Biden Calls on Trump to Sign COVID-19 Relief Bill Amid Battle Over Direct Payments

Biden Calls on Trump to Sign COVID-19 Relief Bill Amid Battle Over Direct Payments
President Donald Trump, left, and Democratic presidential nominee Joe Biden in file photographs. (Getty Images)
Janita Kan

Democratic presidential nominee Joe Biden has called on President Donald Trump to sign the $2.3 trillion spending package, which would provide $600 stimulus checks to most Americans.

The funding bill, which passed both houses of Congress in a bipartisan fashion, has been the center of attention in recent days after Trump urged lawmakers to increase the stimulus checks to $2,000 per person. The president slammed Congress for spending money on what he described as “unnecessary” programs and foreign aid, and "wasteful items" while Americans continue to struggle due to pandemic lockdowns.

The bill was sent to Trump's desk for signature on Christmas Eve after a unanimous consent filed by House Democrats to increase the payments was blocked by Republicans, and a counter request to revisit foreign spending filed by House Republicans was rejected by Democrats.
House Speaker Nancy Pelosi vowed on Thursday that she would call House members back into session on Monday to vote on the $2,000 direct payments.

On Saturday, Biden weighed in on the issue, characterizing Trump's lack of commitment to sign the bill as an "abdication of responsibility."

"It is the day after Christmas, and millions of families don’t know if they’ll be able to make ends meet because of President Donald Trump’s refusal to sign an economic relief bill approved by Congress with an overwhelming and bipartisan majority," Biden said in a statement.

He underscored a number of consequences if the bill does not pass the final stage of approval before the extension of the temporary funding bill expires.

"Today, about 10 million Americans will lose unemployment insurance benefits. In just a few days, government funding will expire, putting vital services and paychecks for military personnel at risk. In less than a week, a moratorium on evictions expires, putting millions at risk of being forced from their homes over the holidays," Biden said.
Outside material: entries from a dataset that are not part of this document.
(** Keys are unique, numbers are in their own range and none is a float: the
    parser of floats is allowed to be off by the last bit. *)
Fixpoint exact_value (v : Value) : Prop :=
  match v with
  | VNumber (PosInt n) => is_u64 n
  | VNumber (NegInt n) => (- 2 ^ 63 ≤ n < 0)%Z
  | VNumber (Float _) => False
  | VArray l => foldr (λ v P, exact_value v ∧ P) True l
  | VObject m => NoDup m.*1 ∧ foldr (λ e P, exact_value e.2 ∧ P) True m
  | _ => True
  end.

Definition LF : ascii := byte 10.
Definition CR : ascii := byte 13.

Class JsonTextLaws `{!JsonText} := {
  (** Such a value is read back as it was written. *)
  from_to_string v : exact_value v → value_from_str (value_to_string v) = Ok v;
  (** The compact form is one line, and no white space is around it. *)
  to_string_line v : lacks LF (value_to_string v);
  to_string_cr v : lacks CR (value_to_string v);
  to_string_trim v : trim (value_to_string v) = value_to_string v;
  to_string_nonempty v : value_to_string v ≠ "";
}.

(** * Records *)

Definition FORMAT : Z := 1.

Record Dump := mkDump {
  header : option Value;
  (** Subject to its versions, oldest first. *)
  subjects : gmap string (list Value);
  subject_order : list string;
  (** [None] is the registry as a whole. *)
  configs : list (option string * Value);
  modes : list (option string * string);
  exporters : list Value;
}.
Definition empty_dump : Dump := mkDump None ∅ [] [] [] [].

Definition version_count (d : Dump) : nat := map_fold (λ _ rows n, length rows + n) 0 (subjects d).

(** ** Fields of records *)

Definition subject_of (v : Value) : option string := get "subject" v ≫= as_str.
Definition type_of_record (v : Value) : string := default "" (get "type" v ≫= as_str).
(** [get("version").and_then(as_u64).unwrap_or(0)]. *)
Definition row_version (row : Value) : Z := default 0%Z (get "version" row ≫= as_u64).
Definition row_deleted (row : Value) : bool := default false (get "deleted" row ≫= as_bool).
Definition opt_string (s : option string) : Value := match s with Some s => VString s | None => VNull end.

(** ** Reading *)

(** [str::lines]. *)
Definition strip_cr (l : string) : string := default l (strip_suffix (str1 CR) l).
Definition lines (text : string) : list string :=
  let pieces := split_char LF text in
  strip_cr <$> (if decide (last pieces = Some "") then removelast pieces else pieces).

Definition add_config (d : Dump) (e : option string * Value) : Dump :=
  mkDump (header d) (subjects d) (subject_order d) (configs d ++ [e]) (modes d) (exporters d).
Definition add_mode (d : Dump) (e : option string * string) : Dump :=
  mkDump (header d) (subjects d) (subject_order d) (configs d) (modes d ++ [e]) (exporters d).
Definition add_row (d : Dump) (s : string) (row : Value) : Dump :=
  mkDump (header d) (<[s := default [] (subjects d !! s) ++ [row]]> (subjects d))
    (match subjects d !! s with Some _ => subject_order d | None => subject_order d ++ [s] end) (configs d) (modes d) (exporters d).
Definition add_exporter (d : Dump) (e : Value) : Dump :=
  mkDump (header d) (subjects d) (subject_order d) (configs d) (modes d) (exporters d ++ [e]).

(** An exporter without [info] is one record with everything in it. *)
Definition exporter_info (v : Value) : Value :=
  match get "info" v with
  | Some info => info
  | None => match v with VObject m => VObject (map_swap_remove "type" m) | _ => v end
  end.
Definition exporter_value (info : Value) (state : string) (offset ts : Z) (trace : string) : Value :=
  VObject [("info", info); ("state", VString state); ("offset", VNumber (PosInt offset));
           ("ts", VNumber (if bool_decide (0 ≤ ts)%Z then PosInt ts else NegInt ts)); ("trace", VString trace)].
Definition exporter_record (v : Value) : Value :=
  exporter_value (exporter_info v) (default "RUNNING" (get "state" v ≫= as_str)) (default 0%Z (get "offset" v ≫= as_u64))
    (default 0%Z (get "ts" v ≫= as_i64)) (default "" (get "trace" v ≫= as_str)).

Definition read_record (d : Dump) (v : Value) : Dump :=
  let ty := type_of_record v in
  if decide (ty = "registry") then mkDump (Some v) (subjects d) (subject_order d) (configs d) (modes d) (exporters d)
  else if decide (ty = "config") then add_config d (subject_of v, default (VObject []) (get "config" v))
  else if decide (ty = "mode") then match get "mode" v ≫= as_str with Some m => add_mode d (subject_of v, m) | None => d end
  else if decide (ty = "schema") then match subject_of v with Some s => add_row d s v | None => d end
  else if decide (ty = "exporter") then add_exporter d (exporter_record v)
  else d.

(** A stable sort. *)
Fixpoint insert_by {A} (key : A → Z) (x : A) (l : list A) : list A :=
  match l with
  | [] => [x]
  | y :: l => if bool_decide (key x ≤ key y)%Z then x :: y :: l else y :: insert_by key x l
  end.
Definition sort_by_key {A} (key : A → Z) (l : list A) : list A := foldr (insert_by key) [] l.

Section text.
Context `{!JsonText}.

Fixpoint read_lines (n : nat) (ls : list string) (d : Dump) : result string Dump :=
  match ls with
  | [] => Ok d
  | l :: ls =>
    let l := trim l in
    if decide (l = "") then read_lines (S n) ls d else
    match value_from_str l with
    | Err e => Err ("line " +:+ pretty (S n) +:+ ": " +:+ e)
    | Ok v => read_lines (S n) ls (read_record d v)
    end
  end.
Definition parse (text : string) : result string Dump :=
  d ← read_lines 0 (lines text) empty_dump;
  Ok (mkDump (header d) (sort_by_key row_version <$> subjects d) (subject_order d) (configs d) (modes d) (exporters d)).

(** ** Writing *)

Definition config_record (e : option string * Value) : Value :=
  VObject [("type", VString "config"); ("subject", opt_string e.1); ("config", e.2)].
Definition mode_record (e : option string * string) : Value :=
  VObject [("type", VString "mode"); ("subject", opt_string e.1); ("mode", VString e.2)].
(** [record["type"] = ..]: an object gets the key, null becomes an object, and
    anything else panics. *)
Definition index_set (k : string) (x v : Value) : option Value :=
  match v with VObject m => Some (VObject (map_insert k x m)) | VNull => Some (VObject [(k, x)]) | _ => None end.
(** The records of a dump, in the order they are written. *)
Definition records (d : Dump) : option (list Value) :=
  es ← mapM (index_set "type" (VString "exporter")) (exporters d);
  Some (option_list (header d) ++ (config_record <$> configs d) ++ (mode_record <$> modes d) ++
        (subject_order d ≫= λ s, default [] (subjects d !! s)) ++ es).
Definition to_ndjson (d : Dump) : option string :=
  rs ← records d; Some (foldr (λ v out, value_to_string v +:+ String LF out) "" rs).
End text.

(** * Writing and reading back *)

(** A dump as [dump_local], [read] and [parse] make them: records carry their
    type and their subject, versions are in order, exporters have all fields. *)
Definition wf_row (s : string) (row : Value) : Prop := exact_value row ∧ type_of_record row = "schema" ∧ subject_of row = Some s.
Definition wf_exporter (e : Value) : Prop :=
  ∃ info state offset ts trace, e = exporter_value info state offset ts trace ∧ exact_value info ∧ is_u64 offset ∧ (- 2 ^ 63 ≤ ts < 2 ^ 63)%Z.
Record wf_dump (d : Dump) : Prop := {
  wf_header h : header d = Some h → exact_value h ∧ type_of_record h = "registry";
  wf_configs e : e ∈ configs d → exact_value e.2;
  wf_order : NoDup (subject_order d);
  wf_subjects s : s ∈ subject_order d ↔ is_Some (subjects d !! s);
  wf_rows s rows : subjects d !! s = Some rows → rows ≠ [] ∧ Forall (wf_row s) rows ∧ StronglySorted (λ a b, row_version a ≤ row_version b)%Z rows;
  wf_exporters e : e ∈ exporters d → wf_exporter e;
}.

Lemma sort_by_key_sorted {A} (key : A → Z) l : StronglySorted (λ a b, key a ≤ key b)%Z l → sort_by_key key l = l.
Proof.
  induction 1 as [|x l Hs IH Hx]; [done|]. change (insert_by key x (sort_by_key key l) = x :: l). rewrite IH. destruct l as [|y l]; [done|]. cbn.
  apply Forall_cons in Hx as [Hx _]. by rewrite bool_decide_eq_true_2.
Qed.

Section roundtrip.
Context {text : JsonText} {laws : JsonTextLaws}.

Lemma lines_of vs : lines (foldr (λ v out, value_to_string v +:+ String LF out) "" vs) = value_to_string <$> vs.
Proof using laws.
  assert (split_char LF (foldr (λ v out, value_to_string v +:+ String LF out) "" vs) = (value_to_string <$> vs) ++ [""]) as E.
  { induction vs as [|v vs IH]; [done|]. cbn [foldr]. rewrite split_char_app by apply to_string_line. by rewrite IH. }
  unfold lines. rewrite E, last_snoc, decide_True, removelast_last by done. rewrite <-list_fmap_compose. apply list_fmap_ext.
  intros i v _. change (strip_cr (value_to_string v) = value_to_string v). unfold strip_cr. by rewrite strip_suffix_lacks by apply to_string_cr.
Qed.

Lemma read_lines_of vs : Forall exact_value vs → ∀ n d, read_lines n (value_to_string <$> vs) d = Ok (foldl read_record d vs).
Proof using laws.
  induction 1 as [|v vs Hv Hvs IH]; intros n d; [done|]. cbn. rewrite to_string_trim, decide_False by apply to_string_nonempty.
  by rewrite from_to_string.
Qed.

(** ** What each group of records adds *)

Lemma read_config d e : read_record d (config_record e) = add_config d e.
Proof. destruct e as [[s|] c]; done. Qed.
Lemma read_mode d e : read_record d (mode_record e) = add_mode d e.
Proof. destruct e as [[s|] m]; done. Qed.
Lemma read_row d s row : wf_row s row → read_record d row = add_row d s row.
Proof. intros (_ & Ht & Hs). unfold read_record. by rewrite Ht, Hs. Qed.
Lemma exporter_record_of info state offset ts trace : (- 2 ^ 63 ≤ ts < 2 ^ 63)%Z →
  exporter_record (VObject (map_insert "type" (VString "exporter")
    [("info", info); ("state", VString state); ("offset", VNumber (PosInt offset));
     ("ts", VNumber (if bool_decide (0 ≤ ts)%Z then PosInt ts else NegInt ts)); ("trace", VString trace)])) =
  exporter_value info state offset ts trace.
Proof.
  intros Hts. assert (as_i64 (VNumber (if bool_decide (0 ≤ ts)%Z then PosInt ts else NegInt ts)) = Some ts) as E.
  { case_bool_decide; unfold as_i64; [by rewrite bool_decide_eq_true_2 by lia|done]. }
  transitivity (exporter_value info state offset (default 0%Z (as_i64 (VNumber (if bool_decide (0 ≤ ts)%Z then PosInt ts else NegInt ts)))) trace);
    [reflexivity|by rewrite E].
Qed.
Lemma read_exporter d e r : wf_exporter e → index_set "type" (VString "exporter") e = Some r → read_record d r = add_exporter d e.
Proof.
  intros (info & state & offset & ts & trace & -> & _ & _ & Hts) [= <-]. rewrite <-(exporter_record_of info state offset ts trace Hts). done.
Qed.
Lemma exporter_record_exact e r : wf_exporter e → index_set "type" (VString "exporter") e = Some r → exact_value r.
Proof.
  intros (info & state & offset & ts & trace & -> & Hi & Ho & Hts) [= <-]. cbn -[bool_decide]. split_and!; try done.
  - apply (bool_decide_unpack _). vm_compute. exact I.
  - case_bool_decide; cbn; unfold is_u64, u64_max; lia.
Qed.

Lemma foldl_add {A} (f : A → Value) (g : Dump → A → Dump) l : (∀ d x, x ∈ l → read_record d (f x) = g d x) → ∀ d, foldl read_record d (f <$> l) = foldl g d l.
Proof.
  induction l as [|x l IH]; intros H d; [done|]. cbn. rewrite H by left. apply IH. intros d' y Hy. apply H. by right.
Qed.
Lemma foldl_configs l d : foldl add_config d l = mkDump (header d) (subjects d) (subject_order d) (configs d ++ l) (modes d) (exporters d).
Proof. revert d. induction l as [|x l IH]; intros [h s o c m e]; cbn; [by rewrite app_nil_r|]. rewrite IH. cbn. by rewrite <-app_assoc. Qed.
Lemma foldl_modes l d : foldl add_mode d l = mkDump (header d) (subjects d) (subject_order d) (configs d) (modes d ++ l) (exporters d).
Proof. revert d. induction l as [|x l IH]; intros [h s o c m e]; cbn; [by rewrite app_nil_r|]. rewrite IH. cbn. by rewrite <-app_assoc. Qed.
Lemma foldl_exporters l d : foldl add_exporter d l = mkDump (header d) (subjects d) (subject_order d) (configs d) (modes d) (exporters d ++ l).
Proof. revert d. induction l as [|x l IH]; intros [h s o c m e]; cbn; [by rewrite app_nil_r|]. rewrite IH. cbn. by rewrite <-app_assoc. Qed.
(* ===== verification/BackupSpec.v ===== *)
(** Backups are complete: a dump of a registry records every version it has,
    with its id and whether it is deleted, and a restore of that dump brings
    all of them back. *)
From S2P Require Import Prelude SortedVec RustStr Errors Json Model Context Snapshot Keys Plan Store Durable Transaction MemDb Changelog Recovery SchemaLayer JavaOrder Views Registry Queries Mutations ExporterVerbs Engine VerbSafety Consistency Register Deletes Findings Dump DerivedJson Restore RestoreSpec RestoreEngine.

Open Scope string_scope.
Open Scope Z_scope.
Open Scope list_scope.

(** * One row *)

(** The fields of a row that a restore reads, as the view had them. *)
Lemma row_fields (v : SchemaView) deleted row :
  (row ← index_set "type" (VString "schema") (to_value v); index_set "deleted" (VBool deleted) row) = Some row →
  0 ≤ sv_version v → 0 ≤ sv_id v < 2 ^ 63 →
  row_version row = sv_version v ∧ row_id row = Some (sv_id v) ∧ row_deleted row = deleted.
Proof.
  intros E Hv Hi. set (m := match to_value v with VObject m => m | _ => [] end). change (to_value v) with (VObject m) in E. unfold index_set in E. cbn [mbind option_bind] in E.
  assert (map_get "version" m = Some (int (sv_version v)) ∧ map_get "id" m = Some (int (sv_id v))) as [Ev Ei] by (split; reflexivity).
  clearbody m. assert (row = VObject (map_insert "deleted" (VBool deleted) (map_insert "type" (VString "schema") m))) as -> by congruence.
  unfold row_version, row_id, row_deleted. cbn [get]. rewrite !map_get_insert.
  repeat first [rewrite decide_True by done|rewrite decide_False by discriminate]. rewrite Ev, Ei. unfold int.
  rewrite !bool_decide_eq_true_2 by lia. cbn. by rewrite bool_decide_eq_true_2 by lia.
Qed.

Section dumped.
Context {formats : SchemaFormats} {exporter_to : ToValue ExporterRecord}.
Variable r : Reader.
Hypothesis Hwf : snap_wf (rd_snap r).

(** Versions and ids are in the range a registration gives them, and subjects
    read back as they are listed (a subject of the default context whose name
    begins like a context does not). *)
Record dumpable (s : Snapshot) : Prop := {
  db_range ctx subj v x : Snap.get_version s ctx subj v = Some x → 0 < v ≤ i32_max ∧ 0 ≤ vr_id x ≤ i32_max;
  db_name ctx subj : subj ∈ Snap.list_subject_names s ctx → Qualified.parse (qualify ctx subj) = Ok (mkQ ctx subj);
}.
Hypothesis Hnames : dumpable (rd_snap r).

(** A row that records a version. *)
Definition records_version (q : QualifiedSubject) (v : Z) (row : Value) : Prop :=
  ∃ x, Snap.get_version (rd_snap r) (context q) (subject q) v = Some x ∧
       row_version row = v ∧ row_id row = Some (vr_id x) ∧ row_deleted row = vr_deleted x.

Definition live_versions (s : string) : list Z := match list_versions r s false false with Ok l => l | Err _ => [] end.

Lemma live_versions_elem s q v x : Qualified.parse s = Ok q → Snap.get_version (rd_snap r) (context q) (subject q) v = Some x →
  v ∈ live_versions s ↔ vr_deleted x = false.
Proof using Hwf.
  intros Hq Hx. unfold live_versions, list_versions. rewrite Hq. cbn [api map_err mbind result_bind orb].
  pose proof Hx as Hin. apply list_versions_get in Hin; [|done]. fold (versions_of r q) in Hin.
  destruct (has_subjects r q false) eqn:Eh; cbn.
  - rewrite list_elem_of_fmap. split.
    + intros ([v' x'] & -> & [Hd Hin']%list_elem_of_filter). apply list_versions_get in Hin'; [|done]. cbn in *. assert (x' = x) as -> by congruence. by apply negb_true_iff.
    + intros Hd. exists (v, x). split; [done|]. apply list_elem_of_filter. cbn. by rewrite Hd.
  - split; [by intros ?%elem_of_nil|]. intros Hd. exfalso. apply orb_false_iff in Eh as [Eh _]. 
    apply list_elem_of_In in Hin. apply not_true_iff_false in Eh. apply Eh, existsb_exists. exists (v, x). split; [done|]. unfold is_live. cbn. by rewrite Hd.
Qed.
(* ===== verification/ProtoAccepts.v ===== *)
(** What a Protobuf reader that is accepted has in common with the writer, and
    schemas that are accepted although they are not compatible. *)
From S2P Require Import Prelude SortedVec RustStr Errors Json Model Context Snapshot Keys SchemaLayer JavaOrder Protobuf ProtoCheck.

Open Scope string_scope.
Open Scope nat_scope.
Open Scope list_scope.

(** * Steps that find nothing incompatible *)

Definition clean (ds : list Diff) : Prop := Forall (λ d, incompatible d = false) ds.

(** A step leaves the place and the guards as they were; if nothing incompatible
    is found when it ends, nothing was found before, and [Q] holds. *)
Definition accepts (s : list string) (m : DM) (Q : Prop) : Prop :=
  ∀ p d c, m (mkCtx p d s) = Some c → cx_path c = p ∧ cx_stack c = s ∧ (clean (cx_diffs c) → clean d ∧ Q).

Section steps.
Implicit Types (s : list string) (m n : DM) (Q R : Prop).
"Delay means more small businesses won’t survive this dark winter because they lack access to the lifeline they need, and Americans face further delays in getting the direct payments they deserve as quickly as possible to help deal with the economic devastation caused by COVID-19. And while there is hope with the vaccines, we need funding to be able to distribute and administer them to millions of Americans, including frontline health care workers."

Earlier in the day, Trump explained his reasons for his inaction on the bill, saying "I simply want to get our great people $2,000, rather than the measly $600 that is now in the bill. Also, stop the billions of dollars in 'pork'."

The president is not the only person who is concerned over the questionable spending and the $600 stimulus in the pandemic relief and omnibus bill. Other lawmakers have joined in his concerns.

"It would be 100% correct for @realDonaldTrump to veto this corrupt spending bill. I voted no—and sent a letter a week ago warning the bill would be garbage. It is. #StandUpForAmerica," Rep. Chip Roy (R-Texas) wrote in a statement.
Meanwhile, Sen. Lindsey Graham (R-S.C.), who voted for the bill on Dec. 21, called Trump's request "reasonable demands."
"Both are reasonable demands, and I hope Congress is listening. The biggest winner would be the American people," Graham wrote in a statement.

The legislative text of the over 5,500-page bill was given to House lawmakers just hours before a scheduled vote. Lawmakers griped at the lack of time to read the massive spending bill.

Hundreds of millions of dollars are being sent as forms of aid to foreign countries and other forms of American engagement abroad, according to the omnibus bill. This spending has come under intense scrutiny in recent days.